MRI birth

Doctors at a Berlin hospital captured live MRI images of a birth.

Doctors at a Berlin hospital have made a medical breakthrough after capturing live MRI images of the miracle of birth. The pictures, taken after a German mother agreed to give birth inside a magnetic-resonance imaging machine, could provide valuable new insights into the birthing process and save lives in the future.

 

Gynecologist Ernst Beinder at Berlin’s Charité Hospital said the birth proceeded normally and the machine filmed all the movements and processes that went on inside the womb.They were even able to use the machine to monitor the baby’s heart beat.

‘We can now see all the details we previously could only study with probes,’ he said.

‘These images are fascinating and proved yet again that every birth is a small miracle,’ said Beinder.

The hospital said several expectant mothers had volunteered to participate in the experiment and five more births would be imaged with an MRI machine.

While most MRI machines are tube-shaped, the Charité team developed a special ‘open’ scanner which provided the necessary room for midwives and the mother during the birth

The creation of the live MRI images of a birth could prove vital in understanding complications during the birthing process and the need for around 15 per cent of women to have a Caesarian section due to the baby not moving sufficiently into the birth canal.

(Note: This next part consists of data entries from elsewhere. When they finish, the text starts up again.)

Definition page_favorites (fuel : nat) : M unit :=
  show (Header [Lit "❤️ Your Favorite Anime"]) ;;
  w <- get_world ;;
  if truthy (JArr (favorites w)) then
    st_success [Lit "You have ";
                Str (JInt (Z.of_nat (List.length (favorites w))));
                Lit " favorites"] ;;
    clear_button ;;
    favorites_loop fuel 0
  else
    st_info [Lit "You haven't added any favorites yet! Browse anime and click '❤️ Add to Favorites' to save them here."] ;;
    home <- st_button [Lit "🏠 Go to Home"] [Lit "🏠 Go to Home"] ;;
    when home st_rerun.

(** The script, top to bottom.  [st.session_state.favorites] is created
    empty by the first run of a session; [new_session] below starts from
    that state. *)
Definition app (fuel : nat) : M unit :=
  show (PageConfig "Anime Hub") ;;
  st_markdown [Lit custom_css] ;;
  '(page, filters) <- sidebar ;;
  show (Title [Lit "🎌 Anime Hub - Your Anime Discovery Platform"]) ;;
  match page with
  | Home => page_home
  | Search => page_search
  | Seasonal =>
      match filters with
      | Some (year, season) => page_seasonal year season
      | None => raise (NameError "season")
      end
  | TopRated => page_top_rated
  | Favorites => page_favorites fuel
  end ;;
  st_markdown [Lit "---"] ;;
  st_markdown [Lit footer_html].

(* ================================================================== *)
(** ** A session: the browser drives the script *)

Definition default_widgets : widgets :=
  {| nav := Home; search_text := EmptyString; year_choice := 0%nat;
     season_choice := 0%nat; page_entry := None; pressed := None |}.

(** A browser tab opens: nothing saved, nothing on the screen; the cache,
    the clock and the network are whatever the server has. *)
Definition new_session (shared : list cached) (now year : Z)
    (net : nat -> text -> http_outcome) : world :=
  {| favorites := []; cache := shared; clock := now; today_year := year;
     network := net; requests := []; ui := default_widgets; screen := [] |}.

Inductive event : Type :=
| Navigate (p : nav_page)
| TypeQuery (s : string)
| PickYear (i : nat)
| PickSeason (i : nat)
| EnterPage (v : Z)
| Press (key : text)
| Wait (seconds : Z).

(** The bounds of the number input that is on the screen, if any. *)
Fixpoint number_input_bounds (s : list element) : option (Z * Z) :=
  match s with
  | [] => None
  | NumberInput _ lo hi _ :: _ => Some (lo, hi)
  | _ :: s' => number_input_bounds s'
  end.

Definition has_text_input (s : list element) : bool :=
  existsb (fun e => match e with TextInput _ => true | _ => false end) s.

Definition has_selectbox (label : string) (s : list element) : bool :=
  existsb (fun e => match e with
                    | Selectbox l _ => String.eqb l label
                    | _ => false
                    end) s.

(** The browser's side of an event.  The number input commits a value
    only when it lies within the bounds the widget was rendered with. *)
Definition react (ev : event) (w : world) : widgets :=
  let u := ui w in
  match ev with
  | Navigate p =>
      {| nav := p; search_text := search_text u; year_choice := year_choice u;
         season_choice := season_choice u; page_entry := page_entry u;
         pressed := None |}
  | TypeQuery s =>
      {| nav := nav u; search_text := s; year_choice := year_choice u;
         season_choice := season_choice u; page_entry := page_entry u;
         pressed := None |}
  | PickYear i =>
      {| nav := nav u; search_text := search_text u; year_choice := i;
         season_choice := season_choice u; page_entry := page_entry u;
         pressed := None |}
  | PickSeason i =>
      {| nav := nav u; search_text := search_text u;
         year_choice := year_choice u; season_choice := i;
         page_entry := page_entry u; pressed := None |}
  | EnterPage v =>
      {| nav := nav u; search_text := search_text u;
         year_choice := year_choice u; season_choice := season_choice u;
         page_entry :=
           match number_input_bounds (screen w) with
           | Some (lo, hi) =>
               if (lo <=? v) && (v <=? hi) then Some v else page_entry u
           | None => page_entry u
           end;
         pressed := None |}
  | Press key =>
      {| nav := nav u; search_text := search_text u;
         year_choice := year_choice u; season_choice := season_choice u;
         page_entry := page_entry u; pressed := Some key |}
  | Wait _ => u
  end.

(** A button is down for one run only. *)
Definition release (w : world) : world :=
  let u := ui w in
  set_ui {| nav := nav u; search_text := search_text u;
            year_choice := year_choice u; season_choice := season_choice u;
            page_entry := page_entry u; pressed := None |} w.

(** A widget that the run did not render loses its value. *)
Definition settle (w : world) : world :=
  let u := ui w in
  let s := screen w in
  set_ui {| nav := nav u;
            search_text :=
              if has_text_input s then search_text u else EmptyString;
            year_choice :=
              if has_selectbox "Year" s then year_choice u else 0%nat;
            season_choice :=
              if has_selectbox "Season" s then season_choice u else 0%nat;
            page_entry :=
              match number_input_bounds s with
              | Some _ => page_entry u
              | None => None
              end;
            pressed := pressed u |} w.

(** One run of the script on a cleared screen.  The loop of the favourites
    page is given two steps more than there are favourites, which is
    enough ([run_once_finishes]). *)
Definition run_once (w : world) : outcome unit * world :=
  app (S (S (List.length (favorites w)))) (set_screen [] w).

(** A run, and the run that [st.rerun()] asks for; that one asks for no
    other ([run_script_settles]). *)
Definition run_script (w : world) : outcome unit * world :=
  match run_once w with
  | (Rerun, w') => run_once (release w')
  | r => r
  end.

Definition step (ev : event) (w : world) : world :=
  match ev with
  | Wait s => if 0 <=? s then set_clock (clock w + s) w else w
  | _ => release (settle (snd (run_script (set_ui (react ev w) w))))
  end.

(** A cache entry written by one of the four functions replays at most
    the error box the function printed. *)
Definition is_error_box (e : element) : bool :=
  match e with ErrorBox _ => true | _ => false end.

Definition cache_ok (cs : list cached) : Prop :=
  Forall (fun c => forallb is_error_box (c_replay c) = true) cs.

(** The states a session can be in.  The cache is shared by the sessions
    of the server: a new one finds what the earlier ones stored. *)
Inductive reachable : world -> Prop :=
| reach_open shared now year net :
    cache_ok shared ->
    reachable
      (release (settle (snd (run_script (new_session shared now year net)))))
| reach_step ev w : reachable w -> reachable (step ev w).

(* ================================================================== *)
(** ** Sample worlds *)

Definition net_down : nat -> text -> http_outcome :=
  fun _ _ => ConnectionFailed "unreachable".

Definition net_serving (payload : json) : nat -> text -> http_outcome :=
  fun _ _ => Responded 200 (Some payload).

Definition sample_item : json :=
  JObj [("mal_id", JInt 1); ("title", JStr "A")].

Definition sample_payload : json := JObj [("data", JArr [sample_item])].

(* ================================================================== *)
(** ** Vocabulary of the properties *)

(** A card is what one call of [display_anime_card] prints: it starts
    with the one [st.container()] of the script. *)
Definition is_card (e : element) : bool :=
  match e with Container => true | _ => false end.

Definition is_warning (e : element) : bool :=
  match e with WarningBox _ => true | _ => false end.

Definition cards (s : list element) : nat := List.length (filter is_card s).

Definition warnings (s : list element) : nat :=
  List.length (filter is_warning s).

(** The exception a request ends in, when it does: transport failure,
    timeout, or a status [raise_for_status] rejects. *)
Definition failure_of (h : http_outcome) : option exn :=
  match h with
  | ConnectionFailed c => Some (ConnectionError c)
  | TimedOut => Some Timeout
  | Responded s _ =>
      if (400 <=? s) && (s <? 600) then Some (HTTPError s) else None
  end.
(** [if (params.x) qs.set(name, params.x)] for an optional string. *)
Definition set_text (name : string) (x : option string) (qs : list (string * string))
    : list (string * string) :=
  match x with
  | Some v => if truthy (JStr v) then qs_set name v qs else qs
  | None => qs
  end.

(** [if (params.x !== undefined) qs.set(name, String(params.x))] for an
    optional boolean. *)
Definition set_flag (name : string) (x : option bool) (qs : list (string * string))
    : list (string * string) :=
  match x with
  | Some b => qs_set name (if b then "true" else "false") qs
  | None => qs
  end.

(** [if (params.x) qs.set(name, String(params.x))] for an optional number. *)
Definition set_count (name : string) (x : option number) (qs : list (string * string))
    : list (string * string) :=
  match x with
  | Some n => if num_truthy n then qs_set name (num_string n) qs else qs
  | None => qs
  end.

(** The parameter objects of the list endpoints; [None] is a property that
    is missing or [undefined]. *)
Record UserListParams := {
  ul_search : option string;
  ul_is_active : option bool;
  ul_is_superuser : option bool;
  ul_limit : option number;
  ul_offset : option number;
  ul_sort : option string;
  ul_order : option string;
}.

Record ProjectListParams := {
  pl_search : option string;
  pl_is_active : option bool;
  pl_limit : option number;
  pl_offset : option number;
}.

Record PricingListParams := {
  pr_search : option string;
  pr_provider : option string;
  pr_source : option string;
  pr_limit : option number;
  pr_offset : option number;
}.

Record SyncHistoryParams := {
  sh_source : option string;
  sh_limit : option number;
  sh_offset : option number;
}.

Record FailedEventsParams := {
  fe_limit : option number;
  fe_offset : option number;
  fe_project_id : option string;
}.

Record FeedbackIncidentsParams := {
  fi_status : option string;
  fi_priority : option string;
  fi_type : option string;
  fi_limit : option number;
  fi_offset : option number;
}.

Record AuditLogParams := {
  al_limit : option number;
  al_offset : option number;
}.

Record FeedbackListParams := {
  fl_status : option string;
  fl_priority : option string;
  fl_type : option string;
  fl_search : option string;
  fl_limit : option number;
  fl_offset : option number;
}.

Record AdminAuditLogParams := {
  aa_action_type : option string;
  aa_target_type : option string;
  aa_admin_id : option string;
  aa_limit : option number;
  aa_offset : option number;
}.

(** The number 20, the default [limit] of the analytics endpoints. *)
Definition twenty : number := {| num_truthy := true; num_string := "20" |}.

(** The init object [{ method }] and [{ method, body }]. *)
Definition with_method (m : string) : RequestInit :=
  {| init_method := Some m; init_headers := ∅; init_body := None |}.

Definition with_method_body (m : string) (b : option string) : RequestInit :=
  {| init_method := Some m; init_headers := ∅; init_body := b |}.

Section Wrappers.

Variable pf : platform.

(** [URLSearchParams.prototype.toString], the form encoding of the browser. *)
Variable qs_toString : list (string * string) -> string.

(** [JSON.stringify(data)] as a request body: nothing for [undefined]. *)
Definition json_body (data : JSValue) : option string :=
  match data with
  | JUndefined => None
  | _ => Some (JSON_stringify pf data)
  end.

(** lines 172-179 *)
Definition verifyAdmin : M JSValue := request pf "/v1/admin/auth/verify" no_options.

(** lines 196-198 *)
Definition getPlatformStats : M JSValue := request pf "/v1/admin/overview/stats" no_options.

(** lines 207-211 *)
Definition getPlatformTimeseries (range : option string) : M JSValue :=
  request pf ("/v1/admin/overview/timeseries?range=" +:+ default "30d" range) no_options.
(** What a run from [Subscribe] on [seededBroker] with cursor [since] sent
    on the merged channel, as sequence numbers, whether it stands in its
    final loop with an empty queue, and the sequences of the log above the
    cursor. *)
Definition runSummary (flt : option (Event -> bool)) (since : Z) (steps : list Step)
  : option (list Z * bool * list Z) :=
  let r := Subscribe tt "c1" flt (Some since) seededBroker in
  match task r.1 with
  | Some j0 =>
    match exec neverDone sameCtx tt steps (j0, r.2) with
    | Ok (j, em) =>
      Some (seqOf <$> Join.out j,
            match Join.pc j with Live => queueEmpty 0 em | _ => false end,
            seqOf <$> filter (λ e, since < seqOf e) (EventManager.persister em))
    | Panic _ => None
    end
  | None => None
  end.

(** A filter that lets only commits through. *)
Definition onlyCommits (e : Event) : bool :=
  match XRPCStreamEvent.RepoCommit e with
  | Some _ => true
  | None => false
  end.

(** A handoff with traffic: commit 3 is appended between the cold replay
    and the registration, commit 4 and handle 5 after the registration; once
    the goroutine is in its final loop a burst of eight commits fills the
    queue, is drained, and two more events follow. *)
Definition handoff : list Step :=
  [Tick; Submit (commitEvent 3); Tick; Submit (commitEvent 4);
   Submit (handleEvent 5); Tick; Tick; Drain]
  ++ map (fun z => Submit (commitEvent z)) [6; 7; 8; 9; 10; 11; 12; 13]
  ++ [Drain; Submit (commitEvent 14); Submit (handleEvent 15); Drain].

(** The same handoff up to the receive of [first], which is commit 4. *)
Definition handoffToFirst : list Step :=
  [Tick; Submit (commitEvent 3); Tick; Submit (commitEvent 4);
   Submit (handleEvent 5); Tick].


(** Live traffic for a subscriber whose cursor is ahead of the log. *)
Definition aheadTraffic : list Step :=
  [Tick; Tick; Submit (commitEvent 3); Tick; Tick; Submit (commitEvent 4); Tick].

(** A handoff in which the first live event is an info frame: commit 3 is
    appended between the cold replay and the registration, then the info
    frame and commit 4 are broadcast. *)
Definition infoFirst : list Step :=
  [Tick; Submit (commitEvent 3); Tick; Submit (infoEvent "OutdatedCursor");
   Submit (commitEvent 4); Tick; Tick; Tick].

(** The goroutine about to start its hot replay from cursor 2 with an info
    frame as [first]. *)
Definition hotAfterInfo : Join.t unit :=
  Join.Build tt 0 0 2 (Some (infoEvent "OutdatedCursor"))
    [commitEvent 1; commitEvent 2] false Hot.

(** The goroutine about to start its hot replay from cursor 2 with commit 4
    as [first]: where [handoffToFirst] leaves it. *)
Definition hotAfterCommit : Join.t unit :=
  Join.Build tt 0 0 2 (Some (commitEvent 4)) [commitEvent 1; commitEvent 2] false Hot.

(** A run from [Subscribe] on [seededBroker] with cursor [since] and no
    filter, in two parts: [first], the program point and what was sent
    after the steps [before], and what was sent after the steps [after]
    that follow. *)
Definition seamRun (since : Z) (before after : list Step)
  : option (option Event * JoinPC * list Event * list Event) :=
  let r := Subscribe tt "c1" None (Some since) seededBroker in
  match task r.1 with
  | Some j0 =>
    match exec neverDone sameCtx tt before (j0, r.2) with
    | Ok (j1, em1) =>
      match exec neverDone sameCtx tt after (j1, em1) with
      | Ok (j2, _) => Some (Join.first j1, Join.pc j1, Join.out j1, Join.out j2)
      | Panic _ => None
      end
    | Panic _ => None
    end
  | None => None
  end.

(** A join with cursor 0 on a stream of label batches: the log holds
    batches 1 and 2, batch 3 arrives once the subscriber is registered. The
    result is the assigned sequences of what was sent on the merged
    channel. *)
Definition labelRun : option (list (option Z)) :=
  let em0 : EventManager.t (list Event) :=
    EventManager.Build [] 8 [labelsEvent 1; labelsEvent 2] ∅ 0%nat ∅ ∅ [] in
  let r := Subscribe tt "labels" None (Some 0) em0 in
  match task r.1 with
  | Some j0 =>
    match exec neverDone sameCtx tt [Tick; Tick; Submit (labelsEvent 3); Tick; Tick]
            (j0, r.2) with
    | Ok (j, _) => Some (assignedSeq <$> Join.out j)
    | Panic _ => None
    end
  | None => None
  end.

(** A persistence layer whose [Persist] always fails and hands nothing to
    the broadcaster. *)
Definition failingPersistence : EventPersistence unit unit := {|
  Persist := fun _ _ p => (p, [], Some (ErrOther "disk full"));
  Playback := fun S _ _ _ _ s => (s, None)
|}.

(** A broker over it with one idle subscriber. *)
Definition idleBroker : EventManager.t unit :=
  EventManager.Build [0%nat] 4 tt {[ 0%nat := plainSubscriber "idle" 4 [] ]} 1 ∅ ∅ [].

(** ** Invariants of the broker *)

(** No queue holds more than its capacity. *)
Definition queuesBounded {P} (em : EventManager.t P) : Prop :=
  map_Forall (fun (_ : nat) s =>
                (Chan.len (Subscriber.outgoing s) <= Chan.cap (Subscriber.outgoing s))%nat)
    (EventManager.heap em).

(** Every subscriber has its two counters under the same label, as
    [Subscribe] makes them. *)
Definition labelsAgree {P} (em : EventManager.t P) : Prop :=
  map_Forall (fun (_ : nat) s =>
                Subscriber.enqueuedCounter s = Subscriber.broadcastCounter s)
    (EventManager.heap em).

(** A broker with two subscribers: the one at address 0 has a full queue of
    capacity one, the one at address 1 an empty queue of capacity four. *)
Definition mixedBroker : EventManager.t (list Event) :=
  EventManager.Build [0%nat; 1%nat] 4 [commitEvent 1]
    (<[ 1%nat := plainSubscriber "fast" 4 [] ]>
       {[ 0%nat := plainSubscriber "slow" 1 [commitEvent 1] ]}) 2 ∅ ∅ [].

(** [mixedBroker] after the broadcast of commit 2. *)
Definition mixedAfter : EventManager.t (list Event) :=
  match broadcastEvent neverDone (commitEvent 2) mixedBroker with
  | Ok em' => em'
  | Panic _ => mixedBroker
  end.

(** ** The goroutine in a changing broker *)

Section Interference.
Context {Ctx P : Type} `{!EventPersistence Ctx P}.
Variable pickDone : nat -> Event -> bool.

(** The goroutine of [Subscribe] takes one step in each of the broker
    states [ems], in order: between two of its steps the rest of the
    program may have changed the broker in any way. What the goroutine
    itself does to the broker is dropped with it. *)
Fixpoint joinAgainst (ems : list (EventManager.t P)) (j : Join.t Ctx)
  : Result (Join.t Ctx) :=
  match ems with
  | [] => Ok j
  | em :: rest => let! w := joinStep pickDone j em in joinAgainst rest w.1
  end.
End Interference.

(** No event of the log lies above the cursor: a playback from [since]
    visits nothing. *)
Definition nothingAbove (since : Z) (log : list Event) : bool :=
  forallb (fun e => match assignedSeq e with
                    | Some q => q <=? since
                    | None => true
                    end) log.

(** The runtime picks the [done] case whenever it is ready. *)
Definition alwaysDone (a : nat) (e : Event) : bool := true.

(** The value a computation returned, [d] if it panicked. *)
Definition resultOr {A : Type} (d : A) (r : Result A) : A :=
  match r with
  | Ok a => a
  | Panic _ => d
  end.

(** A goroutine in its final loop for the subscriber at address 1, with
    commit 1 sent so far. *)
Definition liveJoin : Join.t unit :=
  Join.Build tt 1 0 1 (Some (commitEvent 1)) [commitEvent 1] false Live.

(** [mixedBroker] with commits 2 and 3 queued for the subscriber at 1, and
    the same after that subscriber's cleanup. *)
Definition mixedQueued : EventManager.t (list Event) :=
  EventManager.Build [0%nat; 1%nat] 4 [commitEvent 1]
    (<[ 1%nat := plainSubscriber "fast" 4 [commitEvent 2; commitEvent 3] ]>
       {[ 0%nat := plainSubscriber "slow" 1 [commitEvent 1] ]}) 2 ∅ ∅ [].

Definition mixedCancelled : EventManager.t (list Event) :=
  resultOr mixedQueued (cleanup 1 mixedQueued).

(** A goroutine about to start its cold replay from cursor 0 for the
    subscriber at address 0 of [cancelledBroker], whose [done] is closed. *)
Definition coldJoin : Join.t unit :=
  Join.Build tt 0 0 0 None [] false Cold.

Definition cancelledBroker : EventManager.t (list Event) :=
  EventManager.Build [] 4 [commitEvent 1; commitEvent 2]
    {[ 0%nat := cleanedSubscriber (plainSubscriber "gone" 4 []) ]} 1 ∅ ∅ [].

(** A goroutine about to start its hot replay from cursor 0 with commit 2
    as [first], for the subscriber at address 0 of [cancelledHot], which was
    cancelled after its registration was due. *)
Definition hotJoin : Join.t unit :=
  Join.Build tt 0 0 0 (Some (commitEvent 2)) [] false Hot.

Definition cancelledHot : EventManager.t (list Event) :=
  EventManager.Build [0%nat] 4 [commitEvent 1; commitEvent 2]
    {[ 0%nat := cleanedSubscriber (plainSubscriber "gone" 4 []) ]} 1 ∅ ∅ [].

(** ** Package identity: direct DID resolution *)

Module identity.

(** [syntax.DID] is a string type; [did.String()] is the string itself. *)
Definition DID : Type := string.

Module DocVerificationMethod.
Record t := Build {
  ID : string;
  Type_ : string;
  Controller : string;
  PublicKeyMultibase : string
}.
End DocVerificationMethod.

Module DocService.
Record t := Build {
  ID : string;
  Type_ : string;
  ServiceEndpoint : string
}.
End DocService.

Module DIDDocument.
Record t := Build {
  DID_ : DID;
  AlsoKnownAs : list string;
  VerificationMethod : list DocVerificationMethod.t;
  Service : list DocService.t
}.
End DIDDocument.

(** The two sentinel errors of the package. *)
Inductive Sentinel : Type :=
  | ErrDIDNotFound
  | ErrDIDResolutionFailed.

Definition sentinel_eqb (a b : Sentinel) : bool :=
  match a, b with
  | ErrDIDNotFound, ErrDIDNotFound => true
  | ErrDIDResolutionFailed, ErrDIDResolutionFailed => true
  | _, _ => false
  end.

(** An argument of [fmt.Errorf]: under [%s], under [%d], or an error under
    [%w], which the new error wraps. *)
Inductive FmtArg (E : Type) : Type :=
  | ArgS (s : string)
  | ArgD (n : Z)
  | ArgW (e : E).
Arguments ArgS {E} s.
Arguments ArgD {E} n.
Arguments ArgW {E} e.

(** [*net.DNSError], as far as the resolver looks at it. *)
Record DNSError := { IsNotFound : bool }.

(** [http.StatusOK], [http.StatusNotFound]. *)
Definition StatusOK : Z := 200.
Definition StatusNotFound : Z := 404.

Section Errors.
(** The errors that come from outside the package: the HTTP client, the
    JSON decoder, the limiters. *)
Context {ExtErr : Type}.

(** An error value: a sentinel, an error from outside, or the result of
    [fmt.Errorf] with its format and arguments. *)
#[warnings="-register-all"] Inductive GoErr : Type :=
  | Sentinel_ (s : Sentinel)
  | External (e : ExtErr)
  | Errorf (format : string) (args : list (FmtArg GoErr)).

(** Whether an error from outside has the sentinel in its chain. *)
Variable extIs : ExtErr -> Sentinel -> bool.

(** [errors.Is(err, target)] for a sentinel target: the error is the
    target, or one of the errors it wraps is, depth first. *)
Fixpoint Is (err : GoErr) (target : Sentinel) : bool :=
  match err with
  | Sentinel_ s => sentinel_eqb s target
  | External e => extIs e target
  | Errorf _ args =>
    existsb (fun a => match a with
                      | ArgW e => Is e target
                      | _ => false
                      end) args
  end.
End Errors.
Arguments GoErr ExtErr : clear implicits.

(** What a resolution does besides returning: calls of the limiters, the
    HTTP request, the debug line of [ResolveDID]. *)
Inductive Effect (ExtErr : Type) : Type :=
  | CallLimitFunc (hostname : string)
  | LimiterWait
  | HttpGet (url : string)
  | SlogDebug (msg : string) (did : DID) (err : option (GoErr ExtErr)) (duration_ms : Z).
Arguments CallLimitFunc {ExtErr} hostname.
Arguments LimiterWait {ExtErr}.
Arguments HttpGet {ExtErr} url.
Arguments SlogDebug {ExtErr} msg did err duration_ms.

(** What [http.Get] returns: an error, or a response with its status code
    and body. *)
Inductive HttpResult (Body ExtErr : Type) : Type :=
  | GetErr (e : ExtErr)
  | GetResp (StatusCode : Z) (body : Body).
Arguments GetErr {Body ExtErr} e.
Arguments GetResp {Body ExtErr} StatusCode body.

(** The fields of [BaseDirectory] the resolver reads; the two limiters may
    be nil. *)
Record BaseDirectory (Ctx Limiter ExtErr : Type) := {
  PLCURL : string;
  PLCLimiter : option Limiter;
  DIDWebLimitFunc : option (Ctx -> string -> option ExtErr)
}.
Arguments PLCURL {Ctx Limiter ExtErr}.
Arguments PLCLimiter {Ctx Limiter ExtErr}.
Arguments DIDWebLimitFunc {Ctx Limiter ExtErr}.

(** The pair a resolution returns, a document pointer and an error, and
    its effects in order. *)
Record Outcome (ExtErr : Type) := {
  doc : option DIDDocument.t;
  err : option (GoErr ExtErr);
  effects : list (Effect ExtErr)
}.
Arguments Build_Outcome {ExtErr}.
Arguments doc {ExtErr}.
Arguments err {ExtErr}.
Arguments effects {ExtErr}.

Section Resolver.
Context {Ctx Limiter Handle Body ExtErr : Type}.

(** The methods of [syntax.DID] and [syntax.Handle], [syntax.ParseHandle]
    and the constant [DefaultPLCURL] are defined outside this file. *)
Variable Method : DID -> string.
Variable Identifier : DID -> string.
Variable ParseHandle : string -> option Handle.
Variable AllowedTLD : Handle -> bool.
Variable DefaultPLCURL : string.

(** The network and the libraries: the answer of [http.Get] for a URL,
    [errors.As] into a [*net.DNSError], the JSON decoder on a body,
    [Wait] of the rate limiter, the milliseconds [time.Since] measures. *)
Variable httpGet : string -> HttpResult Body ExtErr.
Variable asDNSError : ExtErr -> option DNSError.
Variable decode : Body -> DIDDocument.t + ExtErr.
Variable Wait : Limiter -> Ctx -> option ExtErr.
Variable elapsedMs : Z.

(** [return nil, e] after the effects [fx]. *)
Definition fail (fx : list (Effect ExtErr)) (e : GoErr ExtErr) : Outcome ExtErr :=
  Build_Outcome None (Some e) fx.
Lemma doCall_with_error (m m' : Manager) (log log' : Log) (c : MemberCall) :
  empty (ErrMsg m) = false ->
  isFinalizeMemory c = false ->
  doCall EPC SAs (m, log) c = Some (m', log') ->
  ErrMsg m' = ErrMsg m /\ log' = log /\
  map (fun g => (RemoteCode g, RemoteROData g, RemoteRWData g,
                 UnfinalizedEHFrames g))
      (Unfinalized m' ++ Unmapped m')
  = map (fun g => (RemoteCode g, RemoteROData g, RemoteRWData g,
                   UnfinalizedEHFrames g))
        (Unfinalized m ++ Unmapped m).
Proof.
  intros Hem Hc H. destruct c; cbn [doCall isFinalizeMemory] in *.
  - unfold reserveAllocationSpace in H. rewrite Hem in H.
    inversion H; subst. auto.
  - destruct (allocateCodeSection m Buf Sz Alignment) as [[p m2] |] eqn:E;
      [| discriminate].
    inversion H; subst. clear H.
    destruct (allocateSection_effect m m' p) as (H1 & H2 & _ & Hg).
    { left. eauto. }
    destruct Hg as (older & g & g' & Hv & Hv' & R1 & R2 & R3 & R4).
    rewrite H1, H2, Hv, Hv'. split; [reflexivity |]. split; [reflexivity |].
    rewrite !map_app. cbn [map]. rewrite R1, R2, R3, R4. reflexivity.
  - destruct (allocateDataSection m Buf Sz Alignment IsReadOnly)
      as [[p m2] |] eqn:E; [| discriminate].
    inversion H; subst. clear H.
    destruct (allocateSection_effect m m' p) as (H1 & H2 & _ & Hg).
    { right. eauto. }
    destruct Hg as (older & g & g' & Hv & Hv' & R1 & R2 & R3 & R4).
    rewrite H1, H2, Hv, Hv'. split; [reflexivity |]. split; [reflexivity |].
    rewrite !map_app. cbn [map]. rewrite R1, R2, R3, R4. reflexivity.
  - unfold registerEHFrames in H. rewrite Hem in H.
    inversion H; subst. auto.
  - inversion H; subst. auto.
  - inversion H; subst. clear H.
    destruct (notifyObjectLoaded_effect m) as (H1 & H2 & _ & H4 & _).
    rewrite H1, H2, H4. split; [reflexivity |]. split; [reflexivity |].
    rewrite app_nil_r, !map_app, map_map. f_equal.
    apply map_ext. intros g.
    destruct (mapGroup_keeps_ranges g) as (-> & -> & -> & ->). reflexivity.
  - discriminate Hc.
Qed.

(** Once the sticky error is set, no sequence of calls other than
    finalizeMemory changes it or reaches the executor: the error message
    and the log stay as they are, no group is reserved and no frame is
    registered (the groups keep their ranges and pending frames, in
    order); only section staging and address mapping still take place. *)
Theorem sticky_error_persists (cs : list MemberCall) :
  forall m log m' log',
  empty (ErrMsg m) = false ->
  forallb (fun c => negb (isFinalizeMemory c)) cs = true ->
  doCalls EPC SAs (m, log) cs = Some (m', log') ->
  ErrMsg m' = ErrMsg m /\ log' = log /\
  map (fun g => (RemoteCode g, RemoteROData g, RemoteRWData g,
                 UnfinalizedEHFrames g))
      (Unfinalized m' ++ Unmapped m')
  = map (fun g => (RemoteCode g, RemoteROData g, RemoteRWData g,
                   UnfinalizedEHFrames g))
        (Unfinalized m ++ Unmapped m).
Proof.
  induction cs as [| c rest IH]; intros m log m' log' Hem Hcs H.
  - simpl in H. inversion H; subst. auto.
  - cbn [forallb] in Hcs. apply andb_prop in Hcs. destruct Hcs as [Hc Hrest].
    apply negb_true_iff in Hc.
    cbn [doCalls] in H.
    destruct (doCall EPC SAs (m, log) c) as [[m1 log1] |] eqn:E;
      [| discriminate].
    destruct (doCall_with_error m m1 log log1 c Hem Hc E) as (E1 & E2 & E3).
    subst log1.
    destruct (IH m1 log m' log') as (I1 & I2 & I3);
      [rewrite E1; exact Hem | exact Hrest | exact H |].
    rewrite I1, I3, E1, E3. auto.
Qed.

The research team at Charité Hospital planned the experiment for two years before this week’s successful culmination.

The team included Dr Christan Bamberg, radiologist Dr Ulf Teichgraber and project manager Felix Guttler.

Using powerful magnets, MRI creates a strong field to make some atoms in the body detectable to radio waves.

The data can be used to create a cross-section of the patient, which provides detailed depiction of soft tissue and bone structure.

MRI scans are considered safer than X-rays but are disliked by patients to the loud buzzing noise made by the scanner as it processes images.

To protect the participants during this week’s historic birth, the mother wore earmuffs to block out the noise while the machine was switched off when the amniotic sack surrounding the baby opened, to prevent the newborn’s hearing being affected.

Both mother and baby are said to be healthy and doing well.